I give it a brief glance, but I don’t care about it.

I look to the female that I had connected with in my Art class. The female that wanted to be friends.

Sitting there with an aloof expression upon her face.

Watching Grande act as if she hadn’t just murdered the reputation and self esteem of another female, Imelda occupied by her phone, the other Elite females blatantly ignoring the situation – or perhaps striving not to be treated the same.

Competing for the favour of a haughty entitled Royal.

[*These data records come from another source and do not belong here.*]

(* ===== verification/PosixAcl.v ===== *)
(** POSIX access control lists: [fs/posix_acl.c].

    An ACL is its reference count and the list of its entries; [a_count] is
    the length of the list.  The functions that change an ACL in place take
    the entries and return the new ones; pointers to entries are positions.
    Tags, permissions and modes are the integers of the C code. *)
From S2P Require Import Prelude.

(** ** Data *)

Definition ACL_UNDEFINED_ID : Z := 4294967295.

Definition ACL_USER_OBJ : Z := 1.
Definition ACL_USER : Z := 2.
Definition ACL_GROUP_OBJ : Z := 4.
Definition ACL_GROUP : Z := 8.
Definition ACL_MASK : Z := 16.
Definition ACL_OTHER : Z := 32.

Definition ACL_READ : Z := 4.
Definition ACL_WRITE : Z := 2.
Definition ACL_EXECUTE : Z := 1.

Definition S_IRWXU : Z := 448.
Definition S_IRWXG : Z := 56.
Definition S_IRWXO : Z := 7.
Definition S_IRWXUGO : Z := Z.lor S_IRWXU (Z.lor S_IRWXG S_IRWXO).

Definition EIO : Z := 5.
Definition ENOMEM : Z := 12.
Definition EACCES : Z := 13.
Definition EINVAL : Z := 22.

Record posix_acl_entry : Type := mk_entry { e_tag : Z; e_perm : Z; e_id : Z }.
Record posix_acl : Type := mk_acl { a_refcount : Z; a_entries : list posix_acl_entry }.

Definition set_perm (p : Z) (e : posix_acl_entry) : posix_acl_entry := mk_entry (e_tag e) p (e_id e).

(** ** Allocation *)

(** [mem] is what [kmalloc] returns, if it succeeds: entries that are not
    initialised. *)
Definition posix_acl_alloc (count : nat) (mem : option (list posix_acl_entry)) : option posix_acl :=
  entries ← mem; Some (mk_acl 1 (take count entries)).

Definition posix_acl_clone (acl : option posix_acl) (mem_ok : bool) : option posix_acl :=
  a ← acl; if mem_ok then Some (mk_acl 1 (a_entries a)) else None.

(** ** Validity *)

(** The loop with its variables [state], [id] and [needs_mask]. *)
Fixpoint valid_loop (state id : Z) (needs_mask : bool) (es : list posix_acl_entry) : Z :=
  match es with
  | [] => if state =? 0 then 0 else - EINVAL
  | pa :: es =>
      if negb (Z.land (e_perm pa) (Z.lnot (Z.lor ACL_READ (Z.lor ACL_WRITE ACL_EXECUTE))) =? 0) then - EINVAL
      else if e_tag pa =? ACL_USER_OBJ then
        if state =? ACL_USER_OBJ then valid_loop ACL_USER 0 needs_mask es else - EINVAL
      else if e_tag pa =? ACL_USER then
        if negb (state =? ACL_USER) then - EINVAL
        else if (e_id pa =? ACL_UNDEFINED_ID) || (e_id pa <? id) then - EINVAL
        else valid_loop state (u32 (e_id pa + 1)) true es
      else if e_tag pa =? ACL_GROUP_OBJ then
        if state =? ACL_USER then valid_loop ACL_GROUP 0 needs_mask es else - EINVAL
      else if e_tag pa =? ACL_GROUP then
        if negb (state =? ACL_GROUP) then - EINVAL
        else if (e_id pa =? ACL_UNDEFINED_ID) || (e_id pa <? id) then - EINVAL
        else valid_loop state (u32 (e_id pa + 1)) true es
      else if e_tag pa =? ACL_MASK then
        if negb (state =? ACL_GROUP) then - EINVAL else valid_loop ACL_OTHER id needs_mask es
      else if e_tag pa =? ACL_OTHER then
        if (state =? ACL_OTHER) || ((state =? ACL_GROUP) && negb needs_mask)
        then valid_loop 0 id needs_mask es else - EINVAL
      else - EINVAL
  end.

Definition posix_acl_valid (acl : posix_acl) : Z := valid_loop ACL_USER_OBJ 0 false (a_entries acl).

(** ** ACLs and file modes *)

Fixpoint equiv_loop (mode not_equiv : Z) (es : list posix_acl_entry) : option (Z * Z) :=
  match es with
  | [] => Some (mode, not_equiv)
  | pa :: es =>
      let bits := Z.land (e_perm pa) S_IRWXO in
      if e_tag pa =? ACL_USER_OBJ then equiv_loop (Z.lor mode (Z.shiftl bits 6)) not_equiv es
      else if e_tag pa =? ACL_GROUP_OBJ then equiv_loop (Z.lor mode (Z.shiftl bits 3)) not_equiv es
      else if e_tag pa =? ACL_OTHER then equiv_loop (Z.lor mode bits) not_equiv es
      else if e_tag pa =? ACL_MASK then
        equiv_loop (Z.lor (Z.land mode (Z.lnot S_IRWXG)) (Z.shiftl bits 3)) 1 es
      else if (e_tag pa =? ACL_USER) || (e_tag pa =? ACL_GROUP) then equiv_loop mode 1 es
      else None
  end.

(** The result and the new value of [*mode_p]. *)
Definition posix_acl_equiv_mode (acl : posix_acl) (mode_p : Z) : Z * Z :=
  match equiv_loop 0 0 (a_entries acl) with
  | None => (- EINVAL, mode_p)
  | Some (mode, not_equiv) => (not_equiv, Z.lor (Z.land mode_p (Z.lnot S_IRWXUGO)) mode)
  end.

(** [None] is [ERR_PTR(-ENOMEM)]. *)
Definition posix_acl_from_mode (mode : Z) (mem_ok : bool) : option posix_acl :=
  if mem_ok then
    Some (mk_acl 1
      [mk_entry ACL_USER_OBJ (Z.shiftr (Z.land mode S_IRWXU) 6) ACL_UNDEFINED_ID;
       mk_entry ACL_GROUP_OBJ (Z.shiftr (Z.land mode S_IRWXG) 3) ACL_UNDEFINED_ID;
       mk_entry ACL_OTHER (Z.land mode S_IRWXO) ACL_UNDEFINED_ID])
  else None.

(** ** Permission *)

Section Permission.
  (** The owner and group of the inode, the user the task acts as on the file
      system, and the groups it is in, which [in_group_p] decides. *)
  Context (i_uid i_gid fsuid : Z) (in_group_p : Z -> bool) (want : Z).

Definition grants (perm : Z) : bool := Z.land perm want =? want.

(** The label [check_perm]. *)
Definition check_perm (pa : posix_acl_entry) : Z := if grants (e_perm pa) then 0 else - EACCES.

(** The label [mask]: [es] are the entries after [pa]. *)
Fixpoint check_mask (pa : posix_acl_entry) (es : list posix_acl_entry) : Z :=
  match es with
  | [] => check_perm pa
  | mask_obj :: es =>
      if e_tag mask_obj =? ACL_MASK then
        if grants (Z.land (e_perm pa) (e_perm mask_obj)) then 0 else - EACCES
      else check_mask pa es
  end.

Fixpoint permission_loop (found : bool) (es : list posix_acl_entry) : Z :=
  match es with
  | [] => - EIO
  | pa :: es =>
      if e_tag pa =? ACL_USER_OBJ then
        if i_uid =? fsuid then check_perm pa else permission_loop found es
      else if e_tag pa =? ACL_USER then
        if e_id pa =? fsuid then check_mask pa es else permission_loop found es
      else if e_tag pa =? ACL_GROUP_OBJ then
        if in_group_p i_gid then
          if grants (e_perm pa) then check_mask pa es else permission_loop true es
        else permission_loop found es
      else if e_tag pa =? ACL_GROUP then
        if in_group_p (e_id pa) then
          if grants (e_perm pa) then check_mask pa es else permission_loop true es
        else permission_loop found es
      else if e_tag pa =? ACL_MASK then permission_loop found es
      else if e_tag pa =? ACL_OTHER then
        if (found : bool) then - EACCES else check_perm pa
      else - EIO
  end.

Definition posix_acl_permission (acl : posix_acl) : Z := permission_loop false (a_entries acl).
End Permission.

(** ** Changing an ACL in place *)

(** The variables of the loops: the mode, the positions of the group and
    mask entries, and [not_equiv]. *)
Record masq : Type := mk_masq {
  q_mode : Z; q_group : option nat; q_mask : option nat; q_not_equiv : Z;
}.

(** The entries after the loop, and its variables unless it met an unknown
    tag. *)
Fixpoint create_loop (i : nat) (q : masq) (es : list posix_acl_entry) : list posix_acl_entry * option masq :=
  match es with
  | [] => ([], Some q)
  | pa :: es' =>
      let '(mk_masq mode g k ne) := q in
      let next pa q := prod_map (cons pa) id (create_loop (S i) q es') in
      if e_tag pa =? ACL_USER_OBJ then
        let perm := Z.land (e_perm pa) (Z.lor (Z.shiftr mode 6) (Z.lnot S_IRWXO)) in
        let mode := Z.land mode (Z.lor (Z.shiftl perm 6) (Z.lnot S_IRWXU)) in
        next (set_perm perm pa) (mk_masq mode g k ne)
      else if (e_tag pa =? ACL_USER) || (e_tag pa =? ACL_GROUP) then next pa (mk_masq mode g k 1)
      else if e_tag pa =? ACL_GROUP_OBJ then next pa (mk_masq mode (Some i) k ne)
      else if e_tag pa =? ACL_OTHER then
        let perm := Z.land (e_perm pa) (Z.lor mode (Z.lnot S_IRWXO)) in
        let mode := Z.land mode (Z.lor perm (Z.lnot S_IRWXO)) in
        next (set_perm perm pa) (mk_masq mode g k ne)
      else if e_tag pa =? ACL_MASK then next pa (mk_masq mode g (Some i) 1)
      else (es, None)
  end.

(** The entry that stands for the group bits: the mask if there is one. *)
Definition group_entry (mask_obj group_obj : option nat) : option nat :=
  match mask_obj with Some i => Some i | None => group_obj end.

(** The result, the ACL and [*mode_p] afterwards. *)
Definition posix_acl_create_masq (acl : posix_acl) (mode_p : Z) : Z * posix_acl * Z :=
  let '(es, oq) := create_loop O (mk_masq mode_p None None 0) (a_entries acl) in
  let fail := (- EIO, mk_acl (a_refcount acl) es, mode_p) in
  match oq with
  | None => fail
  | Some (mk_masq mode g k ne) =>
      match group_entry k g ≫= fun i => pair i <$> es !! i with
      | None => fail
      | Some (i, e) =>
          let perm := Z.land (e_perm e) (Z.lor (Z.shiftr mode 3) (Z.lnot S_IRWXO)) in
          let mode := Z.land mode (Z.lor (Z.shiftl perm 3) (Z.lnot S_IRWXG)) in
          (ne, mk_acl (a_refcount acl) (<[i := set_perm perm e]> es),
           Z.lor (Z.land mode_p (Z.lnot S_IRWXUGO)) mode)
      end
  end.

It left a sour taste in my mouth.

Turning to Kenya, I watch her as she digs into her food, reading an article on her phone.

Her eyes crinkled with a smile, her lips twitching.

It was a mundane kind of innocence and a soothing sight.

Yes. I’d much rather be down here.

I think I decided, in that moment, that I would not change. Shifting would not alter my personality, I wouldn’t let myself become like them.

I would never treat someone like they had.

Fae society was complicated and bias and relied on hierarchy, but how you wielded your position was a choice.

Fate made me, but I choose how I go on.

“Do you want to walk off lunch?” I ask Kenya, checking my phone to find we had fifteen minutes before the start of class. “Exercising with a full stomach is never a good idea.”

“Okay! Do you want to go see the library with me? I haven’t gotten the chance to see it yet.”

“Sounds perfect.” I agree.

When we left the cafeteria, I made sure I was leaving behind every ounce of their toxic mentality.